Community Players of Winnipeg fonds
Two lawyers, H.A.V. Green and C. Alan Crowley, established The Community of Players of Winnipeg as an amateur theatre group in 1921. Their mandate included providing facilities for the production of plays written by Canadian authors as well as providing Canadian playwrights and Canadian players the opportunity to practice their art and obtain national recognition. Support for the theatre group came in the form of memberships and subscriptions. The Community Players offered four major productions every season and often mounted additional productions. The change of name from the Community Players to Winnipeg Little Theatre must have occurred after 1932 although the date is not clearly defined. The fonds consists of programmes from 1923-1930, newspaper clippings, Treasurer's Reports of the 1927 and 1928 season, The Bill from 1928 to 1937, Little Theatre Gossip, correspondence, typescripts of speeches and historical summaries.
Connie Macmillan Collection
The Connie Macmillan Collection depicts several portraits of Aboriginal Peoples taken in 1880s Winnipeg taken by James D. Hall and Skene Lowe. Hall and Lowe formed a partnership in 1882, creating a photography studio titled "Hall & Lowe, Artists and Photographers". They advertised as selling "Indian photos (taken from life), Xmas cards, views of Winnipeg." The subjects of the photographs were paid for their images and their photographs were advertised for sale in the store's display windows. Hall & Lowe moved to British Columbia in the mid-1880s.

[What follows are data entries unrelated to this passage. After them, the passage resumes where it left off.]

Definition descriptor_item (implementationsByName : jsmap string (list BrainTool))
    (d : ToolDescriptor) : ToolSessionSelectionItem :=
  let item tool s why :=
    {| session_item_name := descriptor_name d; session_descriptor := Some d; session_tool := tool;
       session_status := s; session_reasons := [descriptor_name d +:+ why] |} in
  match default [] (map_get (descriptor_name d) implementationsByName) with
  | [] => item None implementation_missing " has no resolved brain tool implementation"
  | [tool] => item (Some tool) callable " is allowed by the session ToolProfile"
  | tools => item None duplicate_implementation
               (" resolved to " +:+ pretty (length tools) +:+ " brain tool implementations")
  end.

(** [configured] is the tool profile passed in, or else the session's; the
    resolver sees the descriptors the resource limits leave. *)
Definition resolveToolSession (r : ToolRegistry) (limits : option ResourceLimits)
    (inputProfile : option (list ToolDescriptor)) (sessionProfile : list ToolDescriptor)
    (resolveTools : option (list ToolDescriptor → list BrainTool)) : ToolSessionSelection :=
  let configured := default sessionProfile inputProfile in
  let denied := resourceDeniedToolsForLimits limits r in
  let descriptors := List.filter (λ d, negb (map_has (descriptor_name d) denied)) configured in
  let requestedNames := set_of_list (descriptor_name <$> configured) in
  let implementationsByName :=
    groupToolsByName (match resolveTools with Some f => f descriptors | None => [] end) in
  let descriptorItems := descriptor_item implementationsByName <$> descriptors in
  let resourceDeniedItems :=
    (λ d, {| session_item_name := descriptor_name d; session_descriptor := Some d;
             session_tool := None; session_status := session_resource_denied;
             session_reasons := [default "" (map_get (descriptor_name d) denied)] |})
      <$> List.filter (λ d, map_has (descriptor_name d) denied) configured in
  let unexpectedItems :=
    sort_by (λ a b, localeCompare a.1 b.1)
      (List.filter (λ p, negb (set_has p.1 requestedNames)) implementationsByName)
    ≫= λ p, (λ tool,
         {| session_item_name := p.1; session_descriptor := None; session_tool := Some tool;
            session_status := session_not_requested;
            session_reasons := [p.1 +:+ " was resolved but is not present in ToolProfile"] |})
      <$> p.2 in
  {| session_tools :=
       omap (λ i, if bool_decide (session_status i = callable) then session_tool i else None)
         descriptorItems;
     session_items := descriptorItems ++ resourceDeniedItems ++ unexpectedItems |}.
End session.
End selection.

(** ** What the registry promises the selection

    The mandatory tools are registered in the help toolset and not deprecated. *)
Class MandatoryHelp (r : ToolRegistry) : Prop := {
  help_wf : registry_wf r;
  help_tool n : n = MANDATORY_NATIVE_HELP_TOOL ∨ n = MANDATORY_NATIVE_TOOL_INTROSPECTION →
    ∃ e, get r n = Some e ∧ MANDATORY_NATIVE_HELP_TOOLSET ∈ toolsets e ∧ deprecated e = None
}.

Definition mandatory (e : ToolRegistryMetadata) : Prop :=
  name e = MANDATORY_NATIVE_HELP_TOOL ∨ name e = MANDATORY_NATIVE_TOOL_INTROSPECTION.

(** A tool a constrained session must not have. *)
Definition unsafe (s : option SessionToolConstraints) (e : ToolRegistryMetadata) : Prop :=
  s ≫= readOnly = Some true ∧ "read_only" ∉ safety e
  ∨ ∃ flag, flag ∈ default [] (s ≫= disallowedSafetyFlags) ∧ flag ∈ safety e.

Lemma elem_of_deny_unsafe s denied e n :
  n ∈ deny_unsafe s denied e ↔ n ∈ denied ∨ n = name e ∧ unsafe s e.
Proof.
  unfold deny_unsafe, unsafe.
  assert ((∃ flag, flag ∈ default [] (s ≫= disallowedSafetyFlags) ∧ flag ∈ safety e)
    ↔ existsb (λ flag, set_has flag (safety e)) (default [] (s ≫= disallowedSafetyFlags)) = true)
    as ->.
  { rewrite existsb_exists; setoid_rewrite set_has_true; by setoid_rewrite list_elem_of_In. }
  assert ((s ≫= readOnly = Some true ∧ "read_only" ∉ safety e) ↔
    default false (s ≫= readOnly) && negb (set_has "read_only" (safety e)) = true) as ->.
  { rewrite andb_true_iff, negb_true_iff, set_has_false.
    destruct (s ≫= readOnly) as [[]|]; naive_solver. }
  repeat case_match; rewrite ?elem_of_set_add; naive_solver.
Qed.

Lemma fold_deny_unsafe s es denied n :
  n ∈ fold_left (deny_unsafe s) es denied
  ↔ n ∈ denied ∨ ∃ e, e ∈ es ∧ n = name e ∧ unsafe s e.
Proof.
  revert denied; induction es as [|e es IH]; intros denied; simpl.
  - split; [auto|intros [|(e & ?%not_elem_of_nil & _)]; done].
  - rewrite IH, elem_of_deny_unsafe; setoid_rewrite elem_of_cons; naive_solver.
Qed.

Section mandatory_help.
Context (localeCompare : string → string → comparison) (r : ToolRegistry) {Hh : MandatoryHelp r}.

Lemma registered_true n :
  n = MANDATORY_NATIVE_HELP_TOOL ∨ n = MANDATORY_NATIVE_TOOL_INTROSPECTION →
  registered r n = true.
Proof. intros Hn; destruct (help_tool n Hn) as (e & He & _); unfold registered; by rewrite He. Qed.

Lemma elem_of_mandatory n :
  n ∈ mandatoryNativeTools r ↔
  n = MANDATORY_NATIVE_HELP_TOOL ∨ n = MANDATORY_NATIVE_TOOL_INTROSPECTION.
Proof.
  unfold mandatoryNativeTools; rewrite elem_of_set_of_list, elem_of_List_filter.
  rewrite !elem_of_cons, elem_of_nil; split; [naive_solver|].
  intros Hn; split; [naive_solver|by apply registered_true].
Qed.

Lemma elem_of_withoutMandatoryHelp names n :
  n ∈ default [] (withoutMandatoryHelp r names)
  ↔ n ∈ default [] names ∧ n ∉ mandatoryNativeTools r.
Proof.
  unfold withoutMandatoryHelp; rewrite registered_true by auto.
  destruct names as [l|]; simpl; [|rewrite elem_of_nil; naive_solver].
  by rewrite elem_of_List_filter, negb_true_iff, set_has_false.
Qed.

Lemma elem_of_resourceDenied s n :
  n ∈ resourceDenied r s ↔
  (n ∈ default [] (s ≫= session_resourceDeniedTools)
   ∨ ∃ e, e ∈ entries r ∧ n = name e ∧ unsafe s e) ∧ n ∉ mandatoryNativeTools r.
Proof.
  unfold resourceDenied; by rewrite fold_set_delete, fold_deny_unsafe, elem_of_set_of_list.
Qed.

(** What the policy asks for: its own names and toolsets, and the help toolset. *)
Definition asked (p : ProfileToolPolicy) (e : ToolRegistryMetadata) : Prop :=
  (∃ n, n ∈ default [] (policy_requestedTools p) ∧ answers_to e n)
  ∨ (∃ t, t ∈ toolsets e ∧ t ∈ default [] (policy_requestedToolsets p))
  ∨ MANDATORY_NATIVE_HELP_TOOLSET ∈ toolsets e.

(** What policy and session leave to a tool that is not mandatory. *)
Definition permitted (input : ToolProfileSelectionInput) (e : ToolRegistryMetadata) : Prop :=
  (name e ∉ default [] (policy_deniedTools (policy input)))
  ∧ (name e ∉ default [] (session input ≫= session_deniedTools))
  ∧ (name e ∉ default [] (session input ≫= session_resourceDeniedTools))
  ∧ ¬ unsafe (session input) e
  ∧ (deprecated e = None ∨ policy_includeDeprecated (policy input) = Some true).

Lemma requested_asked input e :
  requested (selection_request r input) e ↔ asked (policy input) e.
Proof.
  unfold requested, asked, selection_request; simpl; rewrite registered_true by auto; simpl.
  setoid_rewrite elem_of_set_of_list; setoid_rewrite elem_of_app.
  setoid_rewrite list_elem_of_singleton; naive_solver.
Qed.

Lemma denied_iff input e :
  e ∈ entries r →
  denied (selection_request r input) (name e) ↔
  ¬ mandatory e ∧
  (name e ∈ default [] (policy_deniedTools (policy input))
   ∨ name e ∈ default [] (session input ≫= session_deniedTools)
   ∨ name e ∈ default [] (session input ≫= session_resourceDeniedTools)
   ∨ unsafe (session input) e).
Proof.
  intros He; unfold denied, mandatory; simpl.
  rewrite !elem_of_withoutMandatoryHelp, elem_of_resourceDenied, <- elem_of_mandatory.
  assert ((∃ e', e' ∈ entries r ∧ name e = name e' ∧ unsafe (session input) e')
    ↔ unsafe (session input) e) as ->; [|naive_solver].
  split; [|eauto]; intros (e' & He' & Hn & ?).
  by rewrite (wf_name_inj r help_wf e e' He He' Hn).
Qed.
(* ===== verification/Json.v ===== *)
(** * JavaScript values as JSON sees them

    The trees the debug stores keep: [undefined], [null], booleans, numbers (by
    the text [JSON.stringify] gives them, [null] for a non-finite one), strings,
    arrays and plain objects with their entries in enumeration order.  Functions,
    big integers, cyclic objects and [toJSON] methods are left out. *)

From S2P Require Import Prelude JsString.

#[warnings="-register-all"]
Inductive json :=
| JUndefined
| JNull
| JBool (b : bool)
| JNumber (rendered : string)
| JString (s : string)
| JArray (l : list json)
| JObject (o : list (string * json)).

(** [o.k] *)
Definition member (o : list (string * json)) (k : string) : json := default JUndefined (map_get k o).

(** Induction through the nested lists. *)
Section json_induction.
Context (P : json → Prop).
Context (Hundef : P JUndefined) (Hnull : P JNull) (Hbool : ∀ b, P (JBool b))
  (Hnum : ∀ t, P (JNumber t)) (Hstr : ∀ s, P (JString s))
  (Harr : ∀ l, Forall P l → P (JArray l))
  (Hobj : ∀ o, Forall (λ p, P p.2) o → P (JObject o)).

Fixpoint json_nested_ind (v : json) : P v :=
  match v with
  | JUndefined => Hundef
  | JNull => Hnull
  | JBool b => Hbool b
  | JNumber t => Hnum t
  | JString s => Hstr s
  | JArray l =>
      Harr l ((fix go (l : list json) : Forall P l :=
                 match l with
                 | [] => Forall_nil_2 P
                 | x :: l' => Forall_cons_2 P x l' (json_nested_ind x) (go l')
                 end) l)
  | JObject o =>
      Hobj o ((fix go (o : list (string * json)) : Forall (λ p, P p.2) o :=
                 match o with
                 | [] => Forall_nil_2 _
                 | p :: o' => Forall_cons_2 (λ p, P p.2) p o' (json_nested_ind (snd p)) (go o')
                 end) o)
  end.
End json_induction.

(** ** [JSON.stringify] *)

Definition dquote : ascii := Ascii.ascii_of_nat 34.
Definition backslash : ascii := Ascii.ascii_of_nat 92.

Definition hex_char (n : N) : ascii :=
  Ascii.ascii_of_N (if (n <? 10)%N then 48 + n else 87 + n).

Definition escape_char (c : ascii) : text :=
  match code c with
  | 34%N => [backslash; dquote]
  | 92%N => [backslash; backslash]
  | 8%N => [backslash; "b"%char]
  | 9%N => [backslash; "t"%char]
  | 10%N => [backslash; "n"%char]
  | 12%N => [backslash; "f"%char]
  | 13%N => [backslash; "r"%char]
  | n => if (n <? 32)%N
         then [backslash; "u"%char; "0"%char; "0"%char; hex_char (n / 16); hex_char (n mod 16)]
         else [c]
  end.

Definition quote (s : string) : string :=
  str (dquote :: (chars s ≫= escape_char) ++ [dquote]).

Fixpoint stringify (v : json) : option string :=
  match v with
  | JUndefined => None
  | JNull => Some "null"
  | JBool b => Some (if b then "true" else "false")
  | JNumber t => Some t
  | JString s => Some (quote s)
  | JArray l =>
      Some ("[" +:+ Str.join "," (map (λ x, default "null" (stringify x)) l) +:+ "]")
  | JObject o =>
      Some ("{" +:+ Str.join ","
              (flat_map (λ p, match p with
                              | (k, x) =>
                                  match stringify x with
                                  | Some t => [quote k +:+ ":" +:+ t]
                                  | None => []
                                  end
                              end) o) +:+ "}")
  end.

(** [JSON.parse(JSON.stringify(v))]: undefined members disappear, undefined array
    elements and non-finite numbers become [null]. *)
Fixpoint json_clone (v : json) : json :=
  match v with
  | JNumber t => if String.eqb t "null" then JNull else JNumber t
  | JArray l => JArray (map (λ x, match x with JUndefined => JNull | _ => json_clone x end) l)
  | JObject o =>
      JObject (flat_map (λ p, match p with
                              | (_, JUndefined) => []
                              | (k, x) => [(k, json_clone x)]
                              end) o)
  | _ => v
  end.

Example stringify_sample :
  stringify (JObject [("a", JArray [JUndefined; JNumber "1"]); ("b", JUndefined); ("c", JString "x")])
  = Some (str ("{"%char :: dquote :: "a"%char :: dquote :: chars ":[null,1],"
          ++ dquote :: "c"%char :: dquote :: ":"%char :: dquote :: "x"%char :: dquote :: ["}"%char])).
Proof. reflexivity. Qed.

(** ** Secret-looking names:
    [/(?:api[_-]?key|authorization|bearer|credential|password|secret|token)/i] *)

Definition secret_words : list string :=
  ["apikey"; "api_key"; "api-key"; "authorization"; "bearer"; "credential"; "password";
   "secret"; "token"].

Definition REDACTED_KEY_PATTERN (key : string) : bool :=
  let lower := Text.toLowerCase (chars key) in
  existsb (λ w, Text.includes lower (chars w)) secret_words.

Lemma clone_idempotent v : json_clone (json_clone v) = json_clone v.
Proof.
  induction v as [| | |t| |l IH|o IH] using json_nested_ind; try done.
  - simpl; destruct (String.eqb t "null") eqn:Ht; simpl; by rewrite ?Ht.
  - simpl; f_equal; rewrite map_map; apply map_ext_Forall.
    eapply Forall_impl; [exact IH|]; intros x Hx.
    destruct x; simpl in *; try done; repeat case_match; done.
  - simpl; f_equal; induction o as [|[k x] o IHo]; [done|].
    apply Forall_cons in IH as [Hx IH]; simpl in Hx.
    destruct x; simpl in *; rewrite ?IHo by done; repeat case_match; simplify_eq/=; try done;
      try (f_equal; [|by apply IHo]); try congruence.
Qed.

(** [entry_of k x v]: some object within [v] has the member [k] with value [x]. *)
Inductive entry_of (k : string) (x : json) : json → Prop :=
| entry_here o : (k, x) ∈ o → entry_of k x (JObject o)
| entry_array l v : v ∈ l → entry_of k x v → entry_of k x (JArray l)
| entry_object o k' v : (k', v) ∈ o → entry_of k x v → entry_of k x (JObject o).

Lemma entry_of_array k x l : entry_of k x (JArray l) ↔ ∃ v, v ∈ l ∧ entry_of k x v.
Proof. split; [inversion 1; eauto|intros (v & ? & ?); by econstructor]. Qed.

Lemma entry_of_object k x o :
  entry_of k x (JObject o) ↔ ∃ k' v, (k', v) ∈ o ∧ (k' = k ∧ v = x ∨ entry_of k x v).
Proof.
  split.
  - inversion 1; subst; eauto 6.
  - intros (k' & v & Hin & [[-> ->]|]); [by apply entry_here|by eapply entry_object].
Qed.

(** Some member anywhere in the value has a secret-looking name. *)
Definition has_secret (v : json) : Prop := ∃ k x, entry_of k x v ∧ REDACTED_KEY_PATTERN k = true.
(* ===== verification/PatchTool.v ===== *)
(** * The patch tool

    [ts/packages/brain-island/src/patch-tool.ts]: find-and-replace edits and V4A
    patches.  File contents are code-unit lists.  The file operations of Node and
    of [constrained-filesystem.ts] are the class [PatchFiles], over an abstract
    state of the file system; the verdicts of [tsc] and of [JSON.parse] are
    operations of it too.  Loops the source does not bound carry fuel and return
    [None] when it runs out. *)

From Stdlib Require Import Sorted.
From S2P Require Import Prelude JsString Paths.

(** ** Data *)

Inductive FilesystemScope := unrestricted | workdir_scope.
Inductive PatchMode := replace_mode | patch_mode.

Record PatchParams := {
  mode : option PatchMode;
  path : option string;
  old_string : option text;
  new_string : option text;
  replace_all : option bool;
  patch : option text
}.

Record PatchToolDetails := {
  ok : bool;
  details_path : option string;
  replacements : option nat;
  filesApplied : option nat;
  errors : option nat;
  diff : option text;
  details_error : option string
}.

Record PatchToolResult := { result_text : text; details : PatchToolDetails }.

Record MatchResult := {
  indices : list nat;
  unique : bool;
  count : nat;
  baseContent : text;
  replace : text → text → text
}.

Record V4AHunk := { context : text; removals : list text; additions : list text }.
Record V4AFile := { file_path : text; hunks : list V4AHunk }.

Definition textResult (t : text) (d : PatchToolDetails) : PatchToolResult :=
  {| result_text := t; details := d |}.

Definition errorResult (message : string) : PatchToolResult :=
  {| result_text := chars message;
     details := {| ok := false; details_path := None; replacements := None; filesApplied := None;
                   errors := None; diff := None; details_error := Some message |} |}.

(** ** Matching *)

Definition newline : ascii := Ascii.ascii_of_nat 10.

Fixpoint allIndices_loop (fuel : nat) (content needle : text) (startIndex : nat)
    : option (list nat) :=
  match fuel with
  | 0 => None
  | S fuel' =>
      match Text.indexOf content needle startIndex with
      | None => Some []
      | Some index => cons index <$> allIndices_loop fuel' content needle (S index)
      end
  end.

(** One round per position and one that finds nothing. *)
Definition allIndices (content needle : text) : option (list nat) :=
  allIndices_loop (length content + 2) content needle 0.

(** One replacement: [result.slice(0, i) + replacement + result.slice(i + n)] *)
Definition splice_at (n : nat) (replacement result : text) (index : nat) : text :=
  take index result ++ replacement ++ drop (index + n) result.

Definition buildMatchResult (content needle : text) (found : list nat) (allowMultiple : bool)
    : option MatchResult :=
  if (length found =? 0)%nat then None
  else if (1 <? length found)%nat && negb allowMultiple
  then Some {| indices := found; unique := false; count := length found; baseContent := content;
               replace := λ _ _, content |}
  else Some {| indices := found; unique := (length found =? 1)%nat; count := length found;
               baseContent := content;
               replace := λ base replacement,
                 fold_left (splice_at (length needle) replacement)
                   (sort_by (λ left right, Nat.compare right left) found) base |}.

Definition map_lines (f : text → text) (t : text) : text :=
  Text.join [newline] (f <$> Text.split newline t).

Definition findBestMatch (content needle : text) (allowMultiple : bool)
    : option (option MatchResult) :=
  exactIndices ← allIndices content needle;
  if (0 <? length exactIndices)%nat
  then Some (buildMatchResult content needle exactIndices allowMultiple)
  else
    let trimmedContent := map_lines Text.trimEnd content in
    let trimmedNeedle := map_lines Text.trimEnd needle in
    trimmedIndices ← allIndices trimmedContent trimmedNeedle;
    if (0 <? length trimmedIndices)%nat
    then Some (buildMatchResult trimmedContent trimmedNeedle trimmedIndices allowMultiple)
    else
      let fullyTrimmedContent := map_lines Text.trim content in
      let fullyTrimmedNeedle := map_lines Text.trim needle in
      fullTrimIndices ← allIndices fullyTrimmedContent fullyTrimmedNeedle;
      if (0 <? length fullTrimIndices)%nat
      then Some (buildMatchResult fullyTrimmedContent fullyTrimmedNeedle fullTrimIndices allowMultiple)
      else Some None.

(** ** Diffs *)

(** The round of the loop at one line number. *)
Definition diff_at (before after : list text) (index : nat) : list text :=
  let b := before !! index in
  let a := after !! index in
  if decide (b = a) then [" "%char :: default [] b]
  else match b with Some l => ["-"%char :: l] | None => [] end
       ++ match a with Some l => ["+"%char :: l] | None => [] end.

Definition buildDiff (p : string) (original patched : text) : list text :=
  let originalLines := Text.split newline original in
  let patchedLines := Text.split newline patched in
  [chars ("--- " +:+ p); chars ("+++ " +:+ p);
   chars ("@@ -1," +:+ pretty (length originalLines) +:+ " +1," +:+ pretty (length patchedLines)
          +:+ " @@")]
  ++ (seq 0 (Nat.max (length originalLines) (length patchedLines))
        ≫= diff_at originalLines patchedLines).

(** ** V4A patches *)

(** A literal matched without regard to case, with what follows it. *)
Definition strip_literal (literal : string) (t : text) : option text :=
  let l := chars literal in
  if Text.startsWith l (Text.toLowerCase t) then Some (drop (length l) t) else None.

(** [\s+]: at least one white space character, all of them. *)
Definition strip_ws1 (t : text) : option text :=
  match t with
  | c :: t' => if is_ws c then Some (Text.trimStart t') else None
  | [] => None
  end.

(** [/^\*\*\*\s*<word>\s+Patch\s*$/iu] *)
Definition marker_line (word : string) (line : text) : bool :=
  match
    rest ← strip_literal "***" line;
    rest ← strip_literal word (Text.trimStart rest);
    rest ← strip_ws1 rest;
    rest ← strip_literal "patch" rest;
    Some (bool_decide (Text.trimStart rest = []))
  with
  | Some b => b
  | None => false
  end.

(** [.] does not match a line terminator; a line holds no line feed, so what is
    left of those is the carriage return. *)
Definition carriage_return : ascii := Ascii.ascii_of_nat 13.
Definition no_terminator (t : text) : bool := forallb (λ c, negb (bool_decide (c = carriage_return))) t.

(** [/^\*\*\*\s*Update\s+File:\s+(.+?)\s*$/iu], the group trimmed.  When only white
    space follows the colon, the group takes a character of it after the first. *)
Definition file_line (line : text) : option text :=
  rest ← strip_literal "***" line;
  rest ← strip_literal "update" (Text.trimStart rest);
  rest ← strip_ws1 rest;
  rest ← strip_literal "file:" rest;
  match rest with
  | c :: rest' =>
      if is_ws c then
        let core := Text.trim rest' in
        if bool_decide (core = [])
        then if existsb (λ c, negb (bool_decide (c = carriage_return))) rest' then Some [] else None
        else if no_terminator core then Some core else None
      else None
  | [] => None
  end.

(** [/^@@\s*(.*?)\s*@@$/iu], the group trimmed. *)
Definition hunk_line (line : text) : option text :=
  if Text.startsWith (chars "@@") line && Text.endsWith line (chars "@@") && (4 <=? length line)%nat
  then
    let core := Text.trim (Text.slice line 2 (length line - 2)) in
    if no_terminator core then Some core else None
  else None.

(** The files read so far, the last one current; [currentHunk] is the last hunk of
    the current file, or absent. *)
Record ParseState := { parsed : list V4AFile; in_hunk : bool }.

Definition update_last {A} (f : A → A) (l : list A) : list A :=
  match last l with Some x => removelast l ++ [f x] | None => l end.

Definition add_hunk (h : V4AHunk) (f : V4AFile) : V4AFile :=
  {| file_path := file_path f; hunks := hunks f ++ [h] |}.
Definition add_removal (l : text) (h : V4AHunk) : V4AHunk :=
  {| context := context h; removals := removals h ++ [l]; additions := additions h |}.
Definition add_addition (l : text) (h : V4AHunk) : V4AHunk :=
  {| context := context h; removals := removals h; additions := additions h ++ [l] |}.
Definition on_hunk (f : V4AHunk → V4AHunk) (s : ParseState) : ParseState :=
  {| parsed := update_last (λ file, {| file_path := file_path file;
                                       hunks := update_last f (hunks file) |}) (parsed s);
     in_hunk := in_hunk s |}.

(** One line that is neither a begin nor an end marker. *)
Definition parse_line (s : ParseState) (line : text) : ParseState :=
  match file_line line with
  | Some p => {| parsed := parsed s ++ [{| file_path := p; hunks := [] |}]; in_hunk := false |}
  | None =>
      match hunk_line line, parsed s with
      | Some c, _ :: _ =>
          {| parsed := update_last (add_hunk {| context := c; removals := []; additions := [] |})
                         (parsed s);
             in_hunk := true |}
      | _, _ =>
          if negb (in_hunk s) then s
          else if Text.startsWith (chars "-") line && negb (Text.startsWith (chars "--") line)
          then on_hunk (add_removal (drop 1 line)) s
          else if Text.startsWith (chars "+") line && negb (Text.startsWith (chars "++") line)
          then on_hunk (add_addition (drop 1 line)) s
          else s
      end
  end.

Fixpoint parse_lines (lines : list text) (s : ParseState) : ParseState :=
  match lines with
  | [] => s
  | line :: lines' =>
      if marker_line "begin" line then parse_lines lines' s
      else if marker_line "end" line then s
      else parse_lines lines' (parse_line s line)
  end.

Definition parseV4APatch (patchBlock : text) : list V4AFile :=
  List.filter (λ f, (0 <? length (hunks f))%nat)
    (parsed (parse_lines (Text.split newline patchBlock) {| parsed := []; in_hunk := false |})).

Fixpoint find_index {A} (p : A → bool) (l : list A) : option nat :=
  match l with
  | [] => None
  | x :: l' => if p x then Some 0%nat else S <$> find_index p l'
  end.

Definition apply_hunk (result : text) (h : V4AHunk) : text :=
  let removal := Text.join [newline] (removals h) in
  let addition := Text.join [newline] (additions h) in
  if (length removal =? 0)%nat then
    let lines := Text.split newline result in
    match find_index (λ line, Text.includes line (context h)) lines with
    | Some i => Text.join [newline] (take (i + 1) lines ++ additions h ++ drop (i + 1) lines)
    | None => result
    end
  else
    match Text.indexOf result removal 0 with
    | Some i => take i result ++ addition ++ drop (i + length removal) result
    | None => result
    end.

Definition applyV4AHunks (content : text) (hs : list V4AHunk) : text :=
  fold_left apply_hunk hs content.

(** ** Files *)

(** The operations the tool calls, on a file system state [F] with handles [H]:
    [openConstrainedMutableFile(root, target, false)], [fs.readFile] and
    [handle.readFile], [fs.writeFile] and [replaceOpenFile], [handle.close],
    [fs.mkdir], and the verdict of [JSON.parse] on a text and of [tsc] on a file.
    A thrown error is its message. *)
Class PatchFiles (F H : Type) := {
  fs_open : string → string → F → result H * F;
  fs_readFile : string → F → result text;
  handle_readFile : H → F → result text;
  fs_writeFile : string → text → F → result unit * F;
  replaceOpenFile : H → text → F → result unit * F;
  handle_close : H → F → F;
  fs_mkdir : string → F → result unit * F;
  json_parse : text → result unit;
  run_tsc : string → F → result unit
}.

Copland, Hunter and Anderson Family fonds
Margaret Elizabeth Hunter, born 18 April 1849, and William Adam Hunter, born 17 June 1845, married in Dumfrese, Scotland, on 22 December 1870. A year later they emigrated to Canada, settling first in Cayuga, Ontario. In 1883 Margaret's brother, Thomas Copland, encouraged them to move west with the Saskatoon Temperance Colonization Society and they built a home at Llewellyn. Margaret and William had 7 children; their two oldest daughters, Mary Kerr Hunter and Barbara Elizabeth Hunter, married brothers from the Anderson family – Burpee James Anderson and Newton Joseph Anderson, respectively. Margaret's brother, Thomas Copland, was one of the first settlers in Saskatoon, and was trained as a chemist and druggist. The University of Saskatchewan is located on his original homestead. The digitized material from the Copland, Hunter and Anderson Family fonds consists of documents that describe the lives of the Copland, Hunter and Anderson families, notably their early years following Margaret and William Hunter's move to Canada and years in Saskatoon. It includes materials relating to events such as the 1885 Resistance; later material documenting student life, at the University, as well as materials documenting the daily life of a pioneering farm family. Included are diaries of Barbara Elizabeth Anderson, nee Hunter (1874-1951) documenting her daily life, 1899-1934 and 1944; memoirs of Mrs. Barbara E. Anderson (covering 1874-1905); and background material.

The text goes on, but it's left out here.